Presenza di composti azotati non proteici. Essi sono presenti, nei muscoli dei pesci, in quantità da tre a cinque volte superiore rispetto alle carni dei mammiferi. Tali composti, una volta degradati per azione di enzimi intrinseci al muscolo o di origine microbica, danno origine a sostanze responsabili del rapido scadimento delle caratteristiche sensoriali, ossia del tipico odore di pesce non più fresco. Fra queste sostanze spicca la trimetilammina (TMA).
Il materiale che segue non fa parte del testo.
(** * Greeting handlers behind an API gateway

    A shallow embedding of the two Lambda handlers of the repository,

      - [http-get-lamda-function..py]   (the proxy handler) and
      - [non-proxy-lambda-processor.py] (the plain handler),

    together with the part of the Python runtime they call: [dict.get],
    truth testing, f-string formatting ([str], [repr]) and the [json]
    module ([json.dumps] as the handler calls it, [json.loads] to read the
    body back).

    Conventions of the embedding.
      - A Python [str] is the list of its code points ([N]); an [int] is a
        [Z]; a [float] is a binary64 value.
      - A [dict] is the list of its items in insertion order; look-up
        takes the first binding of a key (the keys of a real dict are
        distinct; no statement below needs that).  Keys are strings, as
        in every JSON-decoded event.
      - A call either returns a value or raises: [result].
      - Three pieces of the runtime are tables or numeric algorithms of
        CPython rather than logic of this repository: the Unicode
        "printable" table used by [repr], and the conversions between a
        float and its decimal text.  They are fields of [PyRuntime].
      - Two limits of the interpreter decide whether a conversion to text
        returns: the cap on the number of digits in conversions between
        [int] and [str] ([ValueError] beyond it), and the recursion limit
        ([RecursionError] beyond it).  Both are settings of the running
        interpreter, so they are fields of [PyRuntime] too:
        [int_max_str_digits] and [recursion_room].  [repr], [str],
        f-string formatting, [json.dumps] and [json.loads] raise
        accordingly.
      - Every statement holds for all instances of [PyRuntime].
      - Exhaustion of memory is not part of the model. *)

From Stdlib Require Import NArith ZArith List String Ascii Bool Lia.
From Stdlib Require Import DecimalString.
From Stdlib Require Import Floats.PrimFloat.
Import ListNotations.

Set Warnings "-register-all".

Local Open Scope N_scope.

(** ** Python values *)

Module Py.

(** A [str]: the sequence of its code points. *)
Definition pystr := list N.

(** An ASCII literal of the source, as a [str]. *)
Definition lit (s : string) : pystr :=
  map N_of_ascii (list_ascii_of_string s).

(** Code points are at most U+10FFFF. *)
Definition valid_str (s : pystr) : bool := forallb (fun c => c <=? 0x10FFFF) s.

Definition str_eqb (a b : pystr) : bool :=
  if list_eq_dec N.eq_dec a b then true else false.

Inductive pyval : Type :=
| PNone
| PBool (b : bool)
| PInt (z : Z)
| PFloat (f : float)
| PStr (s : pystr)
| PList (l : list pyval)
| PDict (d : list (pystr * pyval)).

Inductive pyexc : Type :=
| AttributeError
| ValueError
| RecursionError
| JSONDecodeError.

Inductive result (A : Type) : Type :=
| Ok (a : A)
| Raise (e : pyexc).

Arguments Ok {A} a.
Arguments Raise {A} e.

Definition bind {A B} (m : result A) (k : A -> result B) : result B :=
  match m with
  | Ok a => k a
  | Raise e => Raise e
  end.

Notation "x <- m ;; k" := (bind m (fun x => k))
  (at level 61, m at next level, right associativity).

(** [f] on every element, left to right, up to the first that raises. *)
Fixpoint traverse {A B : Type} (f : A -> result B) (l : list A)
  : result (list B) :=
  match l with
  | [] => Ok []
  | x :: l' =>
      match f x with
      | Ok y =>
          match traverse f l' with
          | Ok ys => Ok (y :: ys)
          | Raise e => Raise e
          end
      | Raise e => Raise e
      end
  end.

(** The parts of CPython that are data, numerics or configuration rather
    than logic. *)
Class PyRuntime : Type := {
  (** [str.isprintable] on one code point above U+007F (the Unicode
      database); consulted by [repr] only. *)
  unicode_isprintable : N -> bool;
  (** [float.__repr__]: the shortest decimal text that reads back as the
      same binary64 value. *)
  float_repr : float -> pystr;
  (** [float(text)] on the text of a JSON number. *)
  float_of_literal : pystr -> float;
  (** [sys.get_int_max_str_digits()]: the cap on the number of digits of
      an [int] converted to or from decimal text; 0 switches the check
      off.  CPython sets 4300 unless configured otherwise; an interpreter
      from before the cap behaves as 0. *)
  int_max_str_digits : N;
  (** How many nested calls the recursion limit still allows, beyond a
      first one, at the point where the handler formats a value or
      encodes its response, or where a reader decodes the body. *)
  recursion_room : nat
}.

(** *** Truth value testing: [bool(x)] *)

Definition truth (v : pyval) : bool :=
  match v with
  | PNone => false
  | PBool b => b
  | PInt z => negb (z =? 0)%Z
  | PFloat f => negb (PrimFloat.eqb f PrimFloat.zero)
  | PStr s => match s with [] => false | _ :: _ => true end
  | PList l => match l with [] => false | _ :: _ => true end
  | PDict d => match d with [] => false | _ :: _ => true end
  end.

(** *** Dictionaries *)

Fixpoint dict_get (d : list (pystr * pyval)) (k : pystr) : option pyval :=
  match d with
  | [] => None
  | (k', v) :: d' => if str_eqb k' k then Some v else dict_get d' k
  end.

(** [d[k] = v]: an existing key keeps its place. *)
Fixpoint dict_set (d : list (pystr * pyval)) (k : pystr) (v : pyval)
  : list (pystr * pyval) :=
  match d with
  | [] => [(k, v)]
  | (k', v') :: d' =>
      if str_eqb k' k then (k', v) :: d' else (k', v') :: dict_set d' k v
  end.

(** The method call [obj.get(key, default)].  Of the values of the model
    only a [dict] has a [get] attribute. *)
Definition get (obj : pyval) (key : pystr) (default : pyval) : result pyval :=
  match obj with
  | PDict d =>
      match dict_get d key with
      | Some v => Ok v
      | None => Ok default
      end
  | _ => Raise AttributeError
  end.

(** *** Text of values: [repr] and [str] *)

(** [Py_hexdigits]: the lower-case digit of [d < 16]. *)
Definition hexdigit (d : N) : N :=
  if d <? 10 then 48 + d else 87 + d.

(** [width] hexadecimal digits of [c], most significant first. *)
Fixpoint hex (width : nat) (c : N) : pystr :=
  match width with
  | O => []
  | S w => hex w (c / 16) ++ [hexdigit (c mod 16)]
  end.

(** The decimal text of an [int]: digits, a minus sign when negative. *)
Definition int_text (z : Z) : pystr :=
  lit (NilZero.string_of_int (Z.to_int z)).

Fixpoint join (sep : pystr) (parts : list pystr) : pystr :=
  match parts with
  | [] => []
  | [p] => p
  | p :: ps => p ++ sep ++ join sep ps
  end.

Section Text.
Context {R : PyRuntime}.

(** [_PY_LONG_MAX_STR_DIGITS_THRESHOLD]: below it no conversion is ever
    refused. *)
Definition max_str_digits_threshold : N := 640.

(** The check of a conversion between an [int] and a text of [len]
    characters, [digits] of them digits. *)
Definition exceeds_digit_limit (len digits : N) : bool :=
  (max_str_digits_threshold <? len)
  && (0 <? int_max_str_digits)
  && (int_max_str_digits <? digits).

(** [int.__repr__] ([long_to_decimal_string]): the decimal text, or
    [ValueError] when it has more digits than the cap. *)
Definition int_repr (z : Z) : result pystr :=
  let text := int_text z in
  let len := N.of_nat (List.length text) in
  let digits := if (z <? 0)%Z then len - 1 else len in
  if exceeds_digit_limit len digits then Raise ValueError else Ok text.

(** One character of [unicode_repr], inside quotes [quote]. *)
Definition repr_char (quote c : N) : pystr :=
  if (c =? quote) || (c =? 92) then [92; c]
  else if c =? 9 then [92; 116]
  else if c =? 10 then [92; 110]
  else if c =? 13 then [92; 114]
  else if (c <? 32) || (c =? 127) then 92 :: 120 :: hex 2 c
  else if c <? 127 then [c]
  else if unicode_isprintable c then [c]
  else if c <=? 0xFF then 92 :: 120 :: hex 2 c
  else if c <=? 0xFFFF then 92 :: 117 :: hex 4 c
  else 92 :: 85 :: hex 8 c.

(** [repr] of a [str]: single quotes, unless the text holds a single
    quote and no double quote. *)
Definition str_repr (s : pystr) : pystr :=
  let squote := existsb (N.eqb 39) s in
  let dquote := existsb (N.eqb 34) s in
  let quote := if squote && negb dquote then 34 else 39 in
  quote :: flat_map (repr_char quote) s ++ [quote].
Quest’ultima si forma a partire dal suo precursore, l’ossido di trimetilammina (TMA-O) contenuto nel plancton, ed è utilizzata come parametro chimico per valutare la freschezza del pesce: fino a 4-6 mg di TMA/100 g di muscolo il pesce è ancora fresco; oltre 10 mg di TMA/100 g di muscolo il pesce emana odore di stantio e va considerato non più fresco.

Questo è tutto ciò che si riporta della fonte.